Directions: The answer is all of the data, repeated exactly.

Saved entries

****

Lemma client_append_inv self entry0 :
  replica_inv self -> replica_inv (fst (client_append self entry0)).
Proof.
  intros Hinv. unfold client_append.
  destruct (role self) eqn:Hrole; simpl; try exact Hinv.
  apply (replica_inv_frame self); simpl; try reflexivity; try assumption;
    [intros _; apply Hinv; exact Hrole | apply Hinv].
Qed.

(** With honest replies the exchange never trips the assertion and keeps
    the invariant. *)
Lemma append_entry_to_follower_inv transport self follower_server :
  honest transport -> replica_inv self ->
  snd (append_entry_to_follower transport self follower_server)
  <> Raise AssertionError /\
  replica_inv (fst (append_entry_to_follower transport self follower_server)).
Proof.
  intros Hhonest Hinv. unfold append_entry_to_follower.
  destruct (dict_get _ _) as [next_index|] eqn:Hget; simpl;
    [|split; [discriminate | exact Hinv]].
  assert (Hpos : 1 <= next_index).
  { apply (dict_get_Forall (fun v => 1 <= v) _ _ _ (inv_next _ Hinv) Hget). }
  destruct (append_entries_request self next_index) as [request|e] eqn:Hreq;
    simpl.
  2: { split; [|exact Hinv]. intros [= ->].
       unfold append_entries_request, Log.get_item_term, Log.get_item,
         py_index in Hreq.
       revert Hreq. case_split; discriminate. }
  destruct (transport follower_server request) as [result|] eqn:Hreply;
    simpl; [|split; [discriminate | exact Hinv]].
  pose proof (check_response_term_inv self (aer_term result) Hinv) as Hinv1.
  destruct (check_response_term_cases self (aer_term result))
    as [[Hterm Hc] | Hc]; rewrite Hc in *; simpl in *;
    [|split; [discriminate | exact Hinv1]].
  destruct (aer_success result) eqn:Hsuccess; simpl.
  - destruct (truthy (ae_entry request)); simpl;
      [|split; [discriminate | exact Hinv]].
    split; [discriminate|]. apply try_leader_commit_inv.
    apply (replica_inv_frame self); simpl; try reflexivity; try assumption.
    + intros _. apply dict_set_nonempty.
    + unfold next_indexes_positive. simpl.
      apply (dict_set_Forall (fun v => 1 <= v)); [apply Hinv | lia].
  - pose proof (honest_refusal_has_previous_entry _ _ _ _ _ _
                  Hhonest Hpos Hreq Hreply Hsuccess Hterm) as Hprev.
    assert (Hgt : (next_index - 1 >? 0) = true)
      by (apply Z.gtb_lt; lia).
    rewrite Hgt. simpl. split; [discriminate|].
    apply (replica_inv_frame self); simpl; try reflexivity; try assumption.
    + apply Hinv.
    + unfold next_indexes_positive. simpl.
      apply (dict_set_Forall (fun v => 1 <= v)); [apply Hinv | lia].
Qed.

****

Response area:
Lemma client_append_inv self entry0 :
  replica_inv self -> replica_inv (fst (client_append self entry0)).
Proof.
  intros Hinv. unfold client_append.
  destruct (role self) eqn:Hrole; simpl; try exact Hinv.
  apply (replica_inv_frame self); simpl; try reflexivity; try assumption;
    [intros _; apply Hinv; exact Hrole | apply Hinv].
Qed.

(** With honest replies the exchange never trips the assertion and keeps
    the invariant. *)
Lemma append_entry_to_follower_inv transport self follower_server :
  honest transport -> replica_inv self ->
  snd (append_entry_to_follower transport self follower_server)
  <> Raise AssertionError /\
  replica_inv (fst (append_entry_to_follower transport self follower_server)).
Proof.
  intros Hhonest Hinv. unfold append_entry_to_follower.
  destruct (dict_get _ _) as [next_index|] eqn:Hget; simpl;
    [|split; [discriminate | exact Hinv]].
  assert (Hpos : 1 <= next_index).
  { apply (dict_get_Forall (fun v => 1 <= v) _ _ _ (inv_next _ Hinv) Hget). }
  destruct (append_entries_request self next_index) as [request|e] eqn:Hreq;
    simpl.
  2: { split; [|exact Hinv]. intros [= ->].
       unfold append_entries_request, Log.get_item_term, Log.get_item,
         py_index in Hreq.
       revert Hreq. case_split; discriminate. }
  destruct (transport follower_server request) as [result|] eqn:Hreply;
    simpl; [|split; [discriminate | exact Hinv]].
  pose proof (check_response_term_inv self (aer_term result) Hinv) as Hinv1.
  destruct (check_response_term_cases self (aer_term result))
    as [[Hterm Hc] | Hc]; rewrite Hc in *; simpl in *;
    [|split; [discriminate | exact Hinv1]].
  destruct (aer_success result) eqn:Hsuccess; simpl.
  - destruct (truthy (ae_entry request)); simpl;
      [|split; [discriminate | exact Hinv]].
    split; [discriminate|]. apply try_leader_commit_inv.
    apply (replica_inv_frame self); simpl; try reflexivity; try assumption.
    + intros _. apply dict_set_nonempty.
    + unfold next_indexes_positive. simpl.
      apply (dict_set_Forall (fun v => 1 <= v)); [apply Hinv | lia].
  - pose proof (honest_refusal_has_previous_entry _ _ _ _ _ _
                  Hhonest Hpos Hreq Hreply Hsuccess Hterm) as Hprev.
    assert (Hgt : (next_index - 1 >? 0) = true)
      by (apply Z.gtb_lt; lia).
    rewrite Hgt. simpl. split; [discriminate|].
    apply (replica_inv_frame self); simpl; try reflexivity; try assumption.
    + apply Hinv.
    + unfold next_indexes_positive. simpl.
      apply (dict_set_Forall (fun v => 1 <= v)); [apply Hinv | lia].
Qed.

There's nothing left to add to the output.